Task material —
-=-=-=-=-
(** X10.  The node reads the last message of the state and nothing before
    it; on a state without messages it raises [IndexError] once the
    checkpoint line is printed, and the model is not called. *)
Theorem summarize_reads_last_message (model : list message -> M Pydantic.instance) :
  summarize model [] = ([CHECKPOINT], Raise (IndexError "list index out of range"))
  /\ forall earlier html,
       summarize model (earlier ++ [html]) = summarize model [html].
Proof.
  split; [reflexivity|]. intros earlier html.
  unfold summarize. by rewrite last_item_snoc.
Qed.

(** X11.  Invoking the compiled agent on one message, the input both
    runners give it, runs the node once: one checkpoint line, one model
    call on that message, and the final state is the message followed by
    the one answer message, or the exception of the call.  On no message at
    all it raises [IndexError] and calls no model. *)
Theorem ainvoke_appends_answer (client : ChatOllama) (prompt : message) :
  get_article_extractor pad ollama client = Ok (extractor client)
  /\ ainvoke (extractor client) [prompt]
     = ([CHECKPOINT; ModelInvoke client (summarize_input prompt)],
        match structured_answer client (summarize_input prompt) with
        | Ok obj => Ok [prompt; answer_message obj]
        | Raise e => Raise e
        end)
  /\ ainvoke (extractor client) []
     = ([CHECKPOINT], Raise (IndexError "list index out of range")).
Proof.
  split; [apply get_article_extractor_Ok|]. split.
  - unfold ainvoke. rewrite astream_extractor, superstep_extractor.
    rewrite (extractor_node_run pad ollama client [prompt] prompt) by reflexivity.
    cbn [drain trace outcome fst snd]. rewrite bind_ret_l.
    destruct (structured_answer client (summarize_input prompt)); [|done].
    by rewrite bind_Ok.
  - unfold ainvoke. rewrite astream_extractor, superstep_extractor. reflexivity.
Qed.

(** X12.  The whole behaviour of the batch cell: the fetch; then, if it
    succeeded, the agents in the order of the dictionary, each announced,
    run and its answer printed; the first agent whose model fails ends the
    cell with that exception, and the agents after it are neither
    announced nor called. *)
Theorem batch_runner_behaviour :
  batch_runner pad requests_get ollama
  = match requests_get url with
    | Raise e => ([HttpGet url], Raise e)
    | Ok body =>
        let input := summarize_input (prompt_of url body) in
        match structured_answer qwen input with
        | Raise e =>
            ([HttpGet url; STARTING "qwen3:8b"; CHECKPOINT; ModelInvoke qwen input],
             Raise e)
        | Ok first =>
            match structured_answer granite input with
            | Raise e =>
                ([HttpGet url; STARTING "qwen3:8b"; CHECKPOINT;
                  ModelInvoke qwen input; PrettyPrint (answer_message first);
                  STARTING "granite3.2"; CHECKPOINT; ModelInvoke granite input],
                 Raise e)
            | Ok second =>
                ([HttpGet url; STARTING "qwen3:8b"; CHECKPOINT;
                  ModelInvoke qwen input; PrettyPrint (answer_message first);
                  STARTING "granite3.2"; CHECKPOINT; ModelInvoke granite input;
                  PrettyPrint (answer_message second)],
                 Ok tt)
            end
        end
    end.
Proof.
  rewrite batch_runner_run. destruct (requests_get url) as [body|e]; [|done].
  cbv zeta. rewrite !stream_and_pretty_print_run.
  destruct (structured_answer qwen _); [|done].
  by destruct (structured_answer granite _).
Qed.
-=-=-=-=-
What is needed — Write out the lines above, starting at the line that contains "batch_runner pad requests_get ollama" and ending with the final line, and nothing else; copy them exactly.

Output for this task —
  batch_runner pad requests_get ollama
  = match requests_get url with
    | Raise e => ([HttpGet url], Raise e)
    | Ok body =>
        let input := summarize_input (prompt_of url body) in
        match structured_answer qwen input with
        | Raise e =>
            ([HttpGet url; STARTING "qwen3:8b"; CHECKPOINT; ModelInvoke qwen input],
             Raise e)
        | Ok first =>
            match structured_answer granite input with
            | Raise e =>
                ([HttpGet url; STARTING "qwen3:8b"; CHECKPOINT;
                  ModelInvoke qwen input; PrettyPrint (answer_message first);
                  STARTING "granite3.2"; CHECKPOINT; ModelInvoke granite input],
                 Raise e)
            | Ok second =>
                ([HttpGet url; STARTING "qwen3:8b"; CHECKPOINT;
                  ModelInvoke qwen input; PrettyPrint (answer_message first);
                  STARTING "granite3.2"; CHECKPOINT; ModelInvoke granite input;
                  PrettyPrint (answer_message second)],
                 Ok tt)
            end
        end
    end.
Proof.
  rewrite batch_runner_run. destruct (requests_get url) as [body|e]; [|done].
  cbv zeta. rewrite !stream_and_pretty_print_run.
  destruct (structured_answer qwen _); [|done].
  by destruct (structured_answer granite _).
Qed.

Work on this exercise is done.